But this year’s ceremonies are about more than tradition – its also about honoring tribal members gone far too long.

This year’s event is reuniting the remains of three Oneida girls with their families and the tribe more than 100 years after they died.

More than a century ago more than 300 Oneida children were sent to boarding school in Pennslyvania because of a law that native children could not live with their parents during what was an era of assimilation.

Three of them are now home and Friday’s pow wow was held in their honor.

“When I think of a young child that far from home and on their deathbed and sick just wanting mom and dad and just to go home, the only right thing was to bring them home,” says Oneida councilman Kirby Metoxen.

The three remains that have been brought back to their birthplace are 18-year-old Ophelia Powless and 16-year-olds Jemima Metoxen and Sophia Caulon.
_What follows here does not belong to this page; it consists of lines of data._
(** X19: the thesaurus lists every synonym of the entry, of its meanings and
    of their definitions, and each of them once; its section is printed
    exactly when there is a synonym. *)
Theorem thesaurus_spec (c : Colors) (contentWidth : Z) (entry : WordEntry)
    (separator : str) :
  NoDup (thesaurus entry) ∧
  (∀ w, w ∈ thesaurus entry ↔
        ∃ m, m ∈ meanings entry ∧
             (w ∈ meaning_synonyms m ∨
              ∃ d, d ∈ definitions m ∧ w ∈ synonyms d)) ∧
  (thesaurus_events c contentWidth entry separator = [] ↔
   ∀ m, m ∈ meanings entry →
        meaning_synonyms m = [] ∧
        ∀ d, d ∈ definitions m → synonyms d = []).
Proof.
  unfold thesaurus_events, thesaurus.
  rewrite (new_Set_first_occurrences str_same str_same_spec).
  set (all := flat_map meaning_synonyms (meanings entry) ++
              flat_map (λ m, flat_map synonyms (definitions m)) (meanings entry)).
  assert (∀ w, w ∈ all ↔
          ∃ m, m ∈ meanings entry ∧
               (w ∈ meaning_synonyms m ∨
                ∃ d, d ∈ definitions m ∧ w ∈ synonyms d)) as Hall.
  { intros w. unfold all. rewrite elem_of_app, !elem_of_flat_map. split.
    - intros [(m & Hm & Hw)|(m & Hm & Hw)]; exists m; split; [done|by left|done|].
      right. by apply elem_of_flat_map.
    - intros (m & Hm & [Hw|Hw]); [left|right]; exists m; split; [done..|].
      by apply elem_of_flat_map. }
  split; [apply NoDup_first_occurrences|]. split.
  { intros w. by rewrite elem_of_first_occurrences. }
  assert (first_occurrences all = [] ↔ all = []) as Hnil.
  { destruct all; simpl; split; done. }
  destruct (Z.ltb_spec 0 (len (first_occurrences all))) as [Hpos|Hzero].
  - split; [done|]. intros Hnone. exfalso.
    destruct all as [|w all'] eqn:E; [simpl in Hpos; unfold len in Hpos; simpl in Hpos; lia|].
    destruct (proj1 (Hall w) ltac:(left)) as (m & Hm & [Hw|(d & Hd & Hw)]).
    + destruct (Hnone m Hm) as [Hms _]. rewrite Hms in Hw. by apply elem_of_nil in Hw.
    + destruct (Hnone m Hm) as [_ Hds]. rewrite (Hds d Hd) in Hw.
      by apply elem_of_nil in Hw.
  - split; [|done]. intros _.
    assert (all = []) as Hempty.
    { apply Hnil. destruct (first_occurrences all); [done|].
      unfold len in Hzero. simpl in Hzero. lia. }
    intros m Hm. split.
    + destruct (meaning_synonyms m) as [|w ws] eqn:E; [done|].
      assert (w ∈ all) as Hw by (apply Hall; exists m; split; [done|]; left; rewrite E; left).
      rewrite Hempty in Hw. by apply elem_of_nil in Hw.
    + intros d Hd. destruct (synonyms d) as [|w ws] eqn:E; [done|].
      assert (w ∈ all) as Hw.
      { apply Hall. exists m. split; [done|]. right. exists d. split; [done|].
        rewrite E. left. }
      rewrite Hempty in Hw. by apply elem_of_nil in Hw.
Qed.

(** X20: the header shows the text of the first pronunciation that has one,
    and the [phonetic] field of the entry only when none has. *)
Theorem phoneticText_spec (entry : WordEntry) :
  (Forall (λ p, text p = []) (phonetics entry) →
   phoneticText entry = phonetic entry) ∧
  (∀ before p after,
     phonetics entry = before ++ p :: after →
     Forall (λ q, text q = []) before → text p ≠ [] →
     phoneticText entry = text p).
Proof.
  unfold phoneticText. split.
  - intros Hnone.
    assert (List.find (λ p, truthy (text p)) (phonetics entry) = None) as ->.
    { induction Hnone as [|q l Hq _ IH]; [done|]. simpl. by rewrite Hq. }
    simpl. by destruct (phonetic entry).
  - intros before p after -> Hbefore Hp.
    assert (List.find (λ q, truthy (text q)) (before ++ p :: after) = Some p) as ->.
    { induction Hbefore as [|q l Hq _ IH]; simpl.
      - unfold truthy, str_same. by rewrite bool_decide_eq_false_2.
      - by rewrite Hq. }
    unfold truthy, str_same. by rewrite bool_decide_eq_false_2.
Qed.

(** ** main: the pipeline *)

(** The line that [main] prints for a caught error. *)
Lemma main_catches (env : Env) (out : list Event) (e : Exn) :
  (wordList ← loadWordList env;
   data ← fetchWordData (env_fetch env)
            (ToString_opt (getWordOfTheDay (env_tz env) (env_now env) wordList));
   displayWord (colors (env_color env)) (env_columns env) data) = (out, inl e) →
  main env =
  (out ++ [Stderr (bold (colors (env_color env))
                     (yellow (colors (env_color env))
                        ([NEWLINE] ++ lit "Error: " ++ message e ++ [NEWLINE])))],
   inr tt).
Proof. intros H. unfold main. cbv zeta. rewrite H. by run_M. Qed.

(** X21: [main] never throws: whatever the sources, the clock, the network
    and the terminal give, it returns normally. *)
Theorem main_never_throws (env : Env) : outcome (main env) = inr tt.
Proof.
  unfold main. cbv zeta.
  destruct (loadWordList env ≫= _) as [out [e|[]]]; by run_M.
Qed.

(** X22: when the word list cannot be loaded, [main] prints what the load
    logged and one line with the message of its error, and that is all: the
    clock, the dictionary and the terminal play no part. *)
Theorem main_load_fails (env : Env) (out : list Event) (e : Exn) :
  loadWordList env = (out, inl e) →
  main env =
  (out ++ [Stderr (bold (colors (env_color env))
                     (yellow (colors (env_color env))
                        ([NEWLINE] ++ lit "Error: " ++ message e ++ [NEWLINE])))],
   inr tt).
Proof. intros Hload. apply main_catches. rewrite Hload. by run_M. Qed.

(** X22 for a run in which both lists are empty. *)
Lemma main_load_fails_witness :
  main (lists_env 200 (JArr []) (JArr [])) =
  ([] ++ [Stderr (bold (colors false)
                    (yellow (colors false)
                       ([NEWLINE] ++ lit "Error: " ++
                        message (mkExn KError EMPTY_LIST_MESSAGE) ++ [NEWLINE])))],
   inr tt).
Proof.
  apply (main_load_fails (lists_env 200 (JArr []) (JArr [])) []
           (mkExn KError EMPTY_LIST_MESSAGE)).
  reflexivity.
Defined.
They died at a military boarding school known as the Carlisle Indian Industrial School.

Generations later their third and fourth cousins worked with the U.S. Army Corps of Engineers in coordination with the Carlisle Army Barracks to have their remains examined by forensic anthropologists to identify them.

“What was surprising in going through the process were the emotions that came up,” says Metoxen. “I didn’t know these children and viewing the remains and re-wrapping them just brought up all kinds of emotions and the stories that you hear of the people who survived the boarding schools.”

The process in total took two years.

The Army National Military Cemeteries paid the expenses for nine individuals who made the trip from Oneida to bring their ancestors home.

The tribe, including the spiritaul advisor, says this experience proved more of those 300 children can be brought back.

“I believe our experience was very positive,” says Church of the Holy Apostles vicar Rodger Patience. “This might encourage other families to work with the Army Corps of Engineers and the Army National Military Cemeteries with the same project.”

The actual burial and ceremony will be Sunday at Church of the Holy Apostles.

Ophelia Powless will be buried at the Holy Apostles Cemetery – Jemima Metoxen and Sophia Caulon at the Oneida sacred burial grounds.